Records from a collection
____________

(* ===== verification/Webhooks.v ===== *)
(** Webhooks.v: provider webhooks and payment verification
    (src/src/modules/payments/application/payment-verification.service.ts and the
    webhook event repository). *)

From S2P Require Import Prelude Errors Values Hashing Store Context Providers Payments PaymentIntents.

Local Open Scope Z_scope.

(* ------------------------------------------------------------------ *)
(** ** PrismaProviderWebhookEventRepository                             *)

Definition createWebhookRow (e : webhook_event) : op webhook_event :=
  do* create webhook_events_t e in ret e.

Definition findByProviderAndEventId (provider : PaymentProvider) (eventId : string)
  : op (option webhook_event) :=
  findFirst webhook_events_t (fun e =>
    bool_decide (we_provider e = provider) && bool_decide (we_providerEventId e = eventId)).

Definition findByProviderAndPayloadHash (provider : PaymentProvider) (payloadHash : string)
  : op (option webhook_event) :=
  findFirst webhook_events_t (fun e =>
    bool_decide (we_provider e = provider) && bool_decide (we_payloadHash e = payloadHash)).

(** [updateProcessing]: an absent failure leaves the two columns alone; the
    signature and the payload are never passed. *)
Definition updateProcessing (webhookEventId : string) (status : WebhookProcessingStatus)
    (paymentIntentId providerReference : option string) (failure : option (string * string))
    (processedAt : Z) : op webhook_event :=
  update webhook_events_t webhookEventId (fun e =>
    {| we_id := we_id e; we_provider := we_provider e; we_providerEventId := we_providerEventId e;
       we_providerReference := providerReference; we_payloadHash := we_payloadHash e;
       we_signatureValid := we_signatureValid e; we_processingStatus := status;
       we_failureCode := match failure with Some f => Some f.1 | None => we_failureCode e end;
       we_failureMessage := match failure with Some f => Some f.2 | None => we_failureMessage e end;
       we_rawHeaders := we_rawHeaders e; we_rawPayload := we_rawPayload e;
       we_verifiedPayload := we_verifiedPayload e; we_paymentIntentId := paymentIntentId;
       we_processedAt := Some processedAt |}).

(* ------------------------------------------------------------------ *)
(** ** PaymentVerificationService: envelopes                            *)

Record PaymentWebhookInput : Type := {
  pwi_provider : SupportedPaymentProvider;
  pwi_rawBody : string;
  pwi_parsedBody : jsval;
  pwi_headers : list (string * header)
}.

(** [PaymentWebhookResult]; [acknowledged] is always true. *)
Record PaymentWebhookResult : Type := {
  pwr_paymentIntentId : option string;
  pwr_processingStatus : WebhookProcessingStatus
}.

Record ParsedWebhookEnvelope : Type := {
  env_provider : PaymentProvider;
  env_payloadHash : string;
  env_rawPayload : string;
  env_rawHeaders : json;
  env_providerEventId : string;
  env_providerReference : option string;
  env_eventType : option string;
  env_signatureValid : option bool;
  env_verifiedPayload : json;
  env_supported : bool
}.

(** [assertRecord] *)
Definition assertRecord (v : jsval) : op (list (string * json)) :=
  match v with
  | Some (JObj fs) => ret fs
  | _ => throw (BadRequestException "Webhook payload must be a JSON object.")
  end.

(** [assertOptionalRecord] *)
Definition assertOptionalRecord (v : jsval) : op (option (list (string * json))) :=
  if negb (js_truthy v) then ret None
  else match v with
       | Some (JObj fs) => ret (Some fs)
       | _ => throw (BadRequestException "Webhook payload data must be a JSON object.")
       end.

(** [typeof v === 'string' || typeof v === 'number' ? String(v) : null] *)
Definition string_or_number (v : jsval) : option string :=
  match v with
  | Some (JStr s) => Some s
  | Some (JNum z) => Some (pretty z)
  | Some (JFloat r) => Some r
  | _ => None
  end.

Definition parsePaystackEnvelope (parsedBody : jsval) (payloadHash rawPayload : string)
    (rawHeaders : json) : op ParsedWebhookEnvelope :=
  let* body := assertRecord parsedBody in
  let* data := assertOptionalRecord (field "data" body) in
  let get k := data ≫= field k in
  let eventType := string_of (field "event" body) in
  ret {| env_provider := PAYSTACK; env_payloadHash := payloadHash; env_rawPayload := rawPayload;
         env_rawHeaders := rawHeaders;
         env_providerEventId := default ("payload:" +:+ payloadHash) (string_or_number (get "id"));
         env_providerReference := string_of (get "reference"); env_eventType := eventType;
         env_signatureValid := Some true; env_verifiedPayload := JObj body;
         env_supported := bool_decide (eventType = Some "charge.success") ||
                          bool_decide (eventType = Some "charge.failed") |}.

Definition parseMomoEnvelope (parsedBody : jsval) (payloadHash rawPayload : string)
    (rawHeaders : json) : op ParsedWebhookEnvelope :=
  let* body := assertRecord parsedBody in
  ret {| env_provider := MTN_MOMO; env_payloadHash := payloadHash; env_rawPayload := rawPayload;
         env_rawHeaders := rawHeaders; env_providerEventId := "payload:" +:+ payloadHash;
         env_providerReference := string_of (field "referenceId" body);
         env_eventType := string_of (field "status" body); env_signatureValid := None;
         env_verifiedPayload := JObj body; env_supported := true |}.
(* ------------------------------------------------------------------ *)
(** ** Repositories                                                     *)

(** [findForAdmissionScan].  The event of a ticket and its organizer are
    required relations, so the join misses only when the ticket does. *)
Definition scan_record (w : world) (ticketId : string) : option AdmissionScanTicketRecord :=
  t ← tickets (ticketing w) !! ticketId;
  ev ← events (catalog w) !! tk_eventId t;
  org ← organizers (catalog w) !! ev_organizerId ev;
  Some {| ast_ticket := t; ast_event := ev; ast_organizer := org |}.

Definition findForAdmissionScan (ticketId : string) : op (option AdmissionScanTicketRecord) :=
  reads (fun w => scan_record w ticketId).

(** [AdmissionAuditService.record], [appendScanAudit] *)
Definition appendScanAudit (row : scan_audit) : op unit :=
  modify (fun w => set_scan_audits (scan_audits (ticketing w) ++ [row]) w).

(* ------------------------------------------------------------------ *)
(** ** AdmissionsService                                                *)

Definition classifyTicketState (rc : AdmissionScanTicketRecord) (scannedAt : Z)
  : option AdmissionRejectionReason :=
  match tk_status (ast_ticket rc) with
  | T_USED => Some TICKET_ALREADY_USED
  | T_VOIDED | T_INVALIDATED | T_REFUNDED | T_BLOCKED => Some TICKET_VOIDED
  | T_EXPIRED => Some TICKET_EXPIRED
  | T_ACTIVE | T_EXITED => Some TICKET_NOT_ISSUED
  | T_ISSUED =>
      if negb (bool_decide (ev_status (ast_event rc) = EV_PUBLISHED)) then Some EVENT_NOT_ACTIVE
      else if match tk_expiresAt (ast_ticket rc) with
              | Some expiresAt => expiresAt <? scannedAt
              | None => false
              end then Some TICKET_EXPIRED
      else if ev_endsAt (ast_event rc) <? scannedAt then Some EVENT_NOT_ACTIVE
      else None
  end.

(** [input.eventId ? { providedEventId: input.eventId } : null] *)
Definition scan_metadata (input : ScanTicketInput) : json :=
  match truthy (sti_eventId input) with
  | Some e => JObj [("providedEventId", JStr e)]
  | None => JNull
  end.

Definition scan_row (input : ScanTicketInput) (ticketId eventId organizerId : option string)
    (status : AdmissionScanStatus) (reason : option AdmissionRejectionReason) (tokenHash : string)
    (scannedAt : Z) : scan_audit :=
  {| sa_ticketId := ticketId; sa_eventId := eventId; sa_organizerId := organizerId;
     sa_scannedByUserId := Some (sti_scannedByUserId input); sa_status := status;
     sa_rejectionReason := reason; sa_tokenHash := Some tokenHash;
     sa_deviceId := sti_deviceId input; sa_gateLabel := sti_gateLabel input;
     sa_metadata := scan_metadata input; sa_scannedAt := scannedAt |}.

(** [ticket.organizerId ?? ticket.event.organizerId] *)
Definition record_organizer (rc : AdmissionScanTicketRecord) : string :=
  default (ev_organizerId (ast_event rc)) (tk_organizerId (ast_ticket rc)).
Definition failed_row (retryCount : Z) (errorCode : string) (retryable : bool) (now : Z)
    (r : outbox_event) : outbox_event :=
  let deadLetter := negb retryable || (10 <=? retryCount) in
  with_delivery {| ds_processed := ob_processed r; ds_processedAt := ob_processedAt r;
    ds_retryCount := retryCount;
    ds_nextAttemptAt := if deadLetter then None else Some (now + delaySeconds retryCount * 1000);
    ds_lastErrorCode := Some errorCode;
    ds_deadLetteredAt := if deadLetter then Some now else None |} r.

Definition markFailure (eventId : string) (retryCount : Z) (errorCode : string)
    (retryable : bool) (now : Z) : op unit :=
  do* update outbox_t eventId (failed_row retryCount errorCode retryable now) in ret tt.

(* ------------------------------------------------------------------ *)
(** ** OutboxProcessor                                                  *)

Record DispatchableOutboxEvent : Type := {
  de_id : string;
  de_aggregateType : string;
  de_aggregateId : string;
  de_eventType : string;
  de_payload : json
}.

Definition BATCH_SIZE : nat := 100.

Definition isRetryableError (e : error) : bool :=
  match e with
  | ProviderTimeoutError _ _ | ProviderNetworkError _ _ => true
  | ProviderAuthError _ _ | WebhookSignatureError _ _ => false
  | ProviderResponseError _ _ statusCode _ =>
      (statusCode =? 0) || (500 <=? statusCode) || (statusCode =? 408) || (statusCode =? 429)
  | _ =>
      negb (bool_decide (error_name e = "ValidationError") ||
            bool_decide (error_name e = "SyntaxError") ||
            bool_decide (error_name e = "TypeError"))
  end.

Definition getErrorCode (e : error) : string :=
  match e with
  | ProviderResponseError _ code _ _ => code
  | _ => error_name e
  end.

Definition dispatchable (row : ClaimedOutboxEvent) : DispatchableOutboxEvent :=
  {| de_id := co_id row; de_aggregateType := co_aggregateType row;
     de_aggregateId := co_aggregateId row; de_eventType := co_eventType row;
     de_payload := co_payload row |}.

Section Processor.
Context (dispatch : DispatchableOutboxEvent -> outcome error unit).

(** The body of the loop. *)
Definition process_one (now : Z) (row : ClaimedOutboxEvent) : op unit :=
  catch
    (do* lift (dispatch (dispatchable row)) in
     markProcessed (co_id row) now)
    (fun e => markFailure (co_id row) (co_retryCount row + 1) (getErrorCode e)
                (isRetryableError e) now).

(** The loop; row [i] is written at the [i]-th reading of the clock. *)
Fixpoint process_loop (clocks : nat -> Z) (i : nat) (rows : list ClaimedOutboxEvent) : op unit :=
  match rows with
  | [] => ret tt
  | row :: rows' =>
      do* process_one (clocks i) row in
      process_loop clocks (S i) rows'
  end.

(** [processBatch] *)
Definition processBatch (skipped : string -> bool) (ck : clock) (clocks : nat -> Z) : op Z :=
  let* rows := claimBatch BATCH_SIZE skipped ck in
  do* process_loop clocks 0 rows in
  ret (Z.of_nat (length rows)).

(** [OutboxService.dispatchPendingBatch]: whatever limit is asked for. *)
Definition dispatchPendingBatch (limit : Z) (skipped : string -> bool) (ck : clock)
    (clocks : nat -> Z) : op Z :=
  processBatch skipped ck clocks.
(** A stolen token is found out.  Presenting a token that has already been
    rotated (or any token of a session, from another device) throws a replay
    error and revokes the session it belongs to, so that the current token is
    dead as well. *)
Theorem reused_token_revokes `{Crypto} issued p now w k s u
    (Hok : tokens_ok issued (db_sessions w))
    (Hs : db_sessions w !! k = Some s) (Hu : users (catalog w) !! ses_userId s = Some u)
    (Hp : ses_previousRefreshTokenHash s = Some (hashRefreshToken (rp_refreshToken p)))
    (Hor : ses_deviceId s <> rp_deviceId p \/ (now <= ses_expiresAt s /\ user_isActive u = true)) :
  exists reason w' s', rotateRefreshToken p now w = (Err (RefreshReplayError k reason), w') /\
    db_sessions w' !! k = Some s' /\ ses_status s' = SESSION_REVOKED /\
    forall h, holds_hash h s' = false.
Proof.
  assert (Hh : holds_hash (hashRefreshToken (rp_refreshToken p)) s = true).
  { apply holds_hash_spec. by right. }
  assert (Ha : ses_status s = SESSION_ACTIVE).
  { destruct (decide (ses_status s = SESSION_ACTIVE)) as [| Hne]; [done |].
    by rewrite (tk_over _ _ Hok _ _ Hs Hne) in Hh. }
  pose proof (find_holder _ _ _ _ _ Hok Hs Hh) as Hf.
  pose proof (tk_keyed _ _ Hok _ _ Hs) as Hid.
  pose proof (rotate_continue_reused p s u now w Ha Hp Hor) as Hwp.
  assert (E : rotateRefreshToken p now w = rotate_continue p (Some (s, Some u)) now w).
  { unfold rotateRefreshToken, rotate_find, bind, reads. rewrite Hf. unfold view_of. cbn.
    by rewrite Hu. }
  rewrite E. unfold wp in Hwp. destruct (rotate_continue _ _ _ w) as [[v | e] w']; [done |].
  rewrite Hid in Hwp. destruct Hwp as ([reason ->] & [_ Hc] & Hr).
  destruct (Hr s Hs) as (s' & Hs' & Hrev). exists reason, w', s'. split_and!; try done.
  eapply (tk_over issued); [by eapply tokens_ends | exact Hs' | by rewrite Hrev].
Qed.

Lemma reused_token_revokes_witness :
  exists reason w' s', rotateRefreshToken (H := plain_crypto)
      (SessionExample.params "tok1" "tok3") 3000 SessionExample.w2 =
      (Err (RefreshReplayError "ses" reason), w') /\
    db_sessions w' !! "ses" = Some s' /\ ses_status s' = SESSION_REVOKED /\
    forall h, holds_hash h s' = false.
Proof.
  apply (reused_token_revokes (H := plain_crypto) _ (SessionExample.params "tok1" "tok3") 3000
    SessionExample.w2 "ses" SessionExample.s2 SessionExample.ama SessionExample.w2_ok);
    [vm_run | vm_run | vm_run | right; split; [vm_compute; discriminate | reflexivity]].
Defined.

____________

### WHAT THIS TASK INVOLVES
Transcribe the records above from the line holding "env_provider := MTN_MOMO;" down to the line holding "Definition classifyTicketState (rc", inclusive, without adding anything.

### RESULT OF THIS EXERCISE
  ret {| env_provider := MTN_MOMO; env_payloadHash := payloadHash; env_rawPayload := rawPayload;
         env_rawHeaders := rawHeaders; env_providerEventId := "payload:" +:+ payloadHash;
         env_providerReference := string_of (field "referenceId" body);
         env_eventType := string_of (field "status" body); env_signatureValid := None;
         env_verifiedPayload := JObj body; env_supported := true |}.
(* ------------------------------------------------------------------ *)
(** ** Repositories                                                     *)

(** [findForAdmissionScan].  The event of a ticket and its organizer are
    required relations, so the join misses only when the ticket does. *)
Definition scan_record (w : world) (ticketId : string) : option AdmissionScanTicketRecord :=
  t ← tickets (ticketing w) !! ticketId;
  ev ← events (catalog w) !! tk_eventId t;
  org ← organizers (catalog w) !! ev_organizerId ev;
  Some {| ast_ticket := t; ast_event := ev; ast_organizer := org |}.

Definition findForAdmissionScan (ticketId : string) : op (option AdmissionScanTicketRecord) :=
  reads (fun w => scan_record w ticketId).

(** [AdmissionAuditService.record], [appendScanAudit] *)
Definition appendScanAudit (row : scan_audit) : op unit :=
  modify (fun w => set_scan_audits (scan_audits (ticketing w) ++ [row]) w).

(* ------------------------------------------------------------------ *)
(** ** AdmissionsService                                                *)

Definition classifyTicketState (rc : AdmissionScanTicketRecord) (scannedAt : Z)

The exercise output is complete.